The Tax Cuts and Jobs Act (TCJA) that was signed into law in December 2017 introduced changes to the Internal Revenue Code (IRC) the likes of which have not been seen since the Tax Reform Act of 1986. Many of these new or altered provisions directly affect manufacturers, and in this and subsequent articles of a series of articles, Monitoring Manufacturing: Effects of the New Tax Code, I’ll address those likely to have the most impact on our industry.

Pros & Cons of Cash Basis Accounting

One of the most beneficial additions to the IRC resulting from the TCJA is the opportunity for some manufacturers to switch to a cash basis method of accounting. Under prior law, businesses with inventories were typically required to use the accrual method, which generally requires income to be recognized when it is earned and expenses to be recognized when they are incurred.
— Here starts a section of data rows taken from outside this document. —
Lemma writes_skip : writes skip [].
Proof.
  split; intros; unfold skip; simpl in *; [f_equal; f_equal; lia| |lia].
  by rewrite app_nil_r, drop_0.
Qed.

(** A [fill] whose action stores [bs] writes them. *)
Lemma writes_filled bs put :
  (forall pre hole, (length bs ≤ length hole)%nat ->
    put (pre ++ hole) (zlen pre) = Some ((pre ++ bs) ++ drop (length bs) hole)) ->
  writes (fill (zlen bs) put) bs.
Proof.
  intros Hp. unfold fill, reserve. split; [done| |].
  - intros pre hole Hl. cbn [w_buf w_pos]. rewrite length_app.
    destruct (Z.leb_spec 0 (zlen pre)); [|lia]. destruct (Z.leb_spec 0 (zlen bs)); [|lia].
    destruct (Z.leb_spec (zlen pre + zlen bs) (Z.of_nat (length pre + length hole))); [|lia].
    simpl. rewrite Hp by done. simpl. do 2 f_equal. rewrite length_app. lia.
  - intros pre hole Hl. cbn [w_buf w_pos]. rewrite length_app.
    destruct (Z.leb_spec (zlen pre + zlen bs) (Z.of_nat (length pre + length hole))); [lia|].
    by rewrite andb_false_r.
Qed.

Lemma writes_be n v : writes (fill (Z.of_nat n) (fun buf off => put_be n buf off v)) (be_enc n v).
Proof.
  rewrite <- (be_enc_length n v) at 1. apply writes_filled. intros pre hole Hl.
  rewrite be_enc_length in *. by apply put_be_app.
Qed.

Lemma writes_copy s : writes (fill (zlen s) (fun buf off => copy_at buf off s)) s.
Proof. apply writes_filled. intros. by apply copy_at_app. Qed.

Lemma writes_len n : 0 <= n <= maxArrayLen -> writes (writeArrayLen n) (be_enc 4 (wrapu 32 n)).
Proof.
  intros Hn. unfold writeArrayLen. destruct (Z.ltb_spec n 0); [lia|].
  destruct (Z.ltb_spec maxArrayLen n); [lia|]. apply (writes_be 4).
Qed.

(** Whatever its value, a length prefix takes four bytes. *)
Lemma writes_len_any n : exists bs, length bs = 4%nat /\ writes (writeArrayLen n) bs.
Proof.
  unfold writeArrayLen. case_match; eexists; (split; [|apply (writes_be 4)]); apply be_enc_length.
Qed.

Lemma reads_bind {A B} (d : reader A) (k : A -> reader B) bs cs a b :
  reads d bs a -> reads (k a) cs b -> reads (d ≫= k) (bs ++ cs) b.
Proof.
  intros Hd Hk pre post. unfold mbind, reader_bind.
  specialize (Hk (pre ++ bs) post). rewrite <- !(assoc_L (++)) in Hk |- *.
  rewrite Hd. rewrite <- (assoc_L (++) pre) in Hk. done.
Qed.

Lemma reads_ret {A} (a : A) : reads (mret a) [] a.
Proof. intros pre post. unfold mret, reader_ret. by rewrite app_nil_r. Qed.

Lemma reads_unless {A} (early : A) d bs a : reads d bs a -> reads (unless_err early d) bs a.
Proof. intros Hd pre post. unfold unless_err. cbn [r_err]. apply Hd. Qed.

Lemma reads_take bs : reads (r_take (zlen bs)) bs (Some bs).
Proof.
  intros pre post. unfold r_take. cbn [r_err r_buf r_pos]. rewrite slice_app.
  rewrite !length_app. destruct (Z.ltb_spec (zlen bs) 0); [lia|].
  destruct (Z.ltb_spec (Z.of_nat (length pre + (length bs + length post))) (zlen pre + zlen bs)); [lia|].
  simpl. do 2 f_equal. lia.
Qed.

Lemma reads_read_int (w : Z) (n : nat) v :
  w = 8 * Z.of_nat n -> (0 < n)%nat -> - 2 ^ (w - 1) <= v < 2 ^ (w - 1) ->
  reads (read_int w) (be_enc n (wrapu w v)) v.
Proof.
  intros Hw Hn Hv. unfold read_int. rewrite <- (app_nil_r (be_enc _ _)).
  assert (w / 8 = zlen (be_enc n (wrapu w v))) as ->.
  { rewrite be_enc_length, Hw, Z.mul_comm, Z.div_mul; lia. }
  eapply reads_bind; [apply reads_take|].
  cbn beta iota. rewrite be_dec_enc. change 256 with (2 ^ 8). rewrite <- Z.pow_mul_r, <- Hw by lia.
  unfold wrapu. rewrite Z.mod_mod by (apply Z.pow_nonzero; lia).
  change (v mod 2 ^ w) with (wrapu w v). rewrite wraps_wrapu by lia. apply reads_ret.
Qed.

Lemma reads_int32 v : in_i32 v -> reads readInt32 (be_enc 4 (wrapu 32 v)) v.
Proof. intros Hv. apply (reads_read_int 32 4); [lia|lia|exact Hv]. Qed.

(** A count and what is decoded with it, which takes up at least as many bytes. *)
Lemma reads_counted {B} n (k : Z -> reader B) cs b :
  0 <= n <= maxArrayLen -> n <= zlen cs -> reads (k n) cs b ->
  reads (readCount ≫= k) (be_enc 4 (wrapu 32 n) ++ cs) b.
Proof.
  intros Hn Hl Hk pre post. unfold readCount.
  unfold mbind, reader_bind. rewrite <- (assoc_L (++)).
  rewrite (reads_int32 n) by (unfold in_i32, maxArrayLen, MaxMessageSize in *; lia).
  unfold unless_err. cbn [r_err r_buf r_pos].
  destruct (Z.ltb_spec n 0); [lia|]. cbn [r_err r_buf r_pos].
  destruct (Z.ltb_spec (zlen (pre ++ be_enc 4 (wrapu 32 n) ++ cs ++ post)
                        - zlen (pre ++ be_enc 4 (wrapu 32 n))) n) as [Hlt|_].
  { rewrite !length_app in Hlt. lia. }
  specialize (Hk (pre ++ be_enc 4 (wrapu 32 n)) post). rewrite <- !(assoc_L (++)) in Hk. exact Hk.
Qed.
The major pitfall to the accrual method of accounting is that it often accelerates the recognition of income and the related tax payments. That can create a cash flow problem. Under the cash basis of accounting, income is recognized when the money is received and expenses are deducted when they are paid. Improved cash flow is just one benefit associated with cash accounting; for example, the business can accelerate tax deductions by paying expenses prior to the end of its tax year.

Who is eligible?

The TCJA allows businesses with average annual gross receipts of less than $25 million – based on their previous three tax years – to adopt a cash accounting method and thereby potentially defer the recognition of income to future tax years. In addition, businesses under that $25 million threshold are no longer required to account for their cost of goods sold using inventories.

Instead, they can use a method of accounting that treats inventories as non-incidental materials and supplies or that mimics their financial accounting treatment of inventories. As such, the business can expense inventory as it is actually paid for, rather than being required to capitalize it – that is, not expense it. It is a very favorable change in that it will add to the business’s deduction for cost of goods sold. Treating inventories as non-incidental materials and supplies also exempts the business from applying Section 263A, which requires certain costs ordinarily expensed to be capitalized as part of inventory for tax purposes. Combining these opportunities could yield considerable benefits.

The TCJA expands the pool of businesses that are eligible to use the cash method of accounting. It is likely that many manufacturers previously prohibited from using the cash basis method of accounting will now be eligible. Nonetheless, it is imperative to conduct a thorough analysis of your specific circumstances.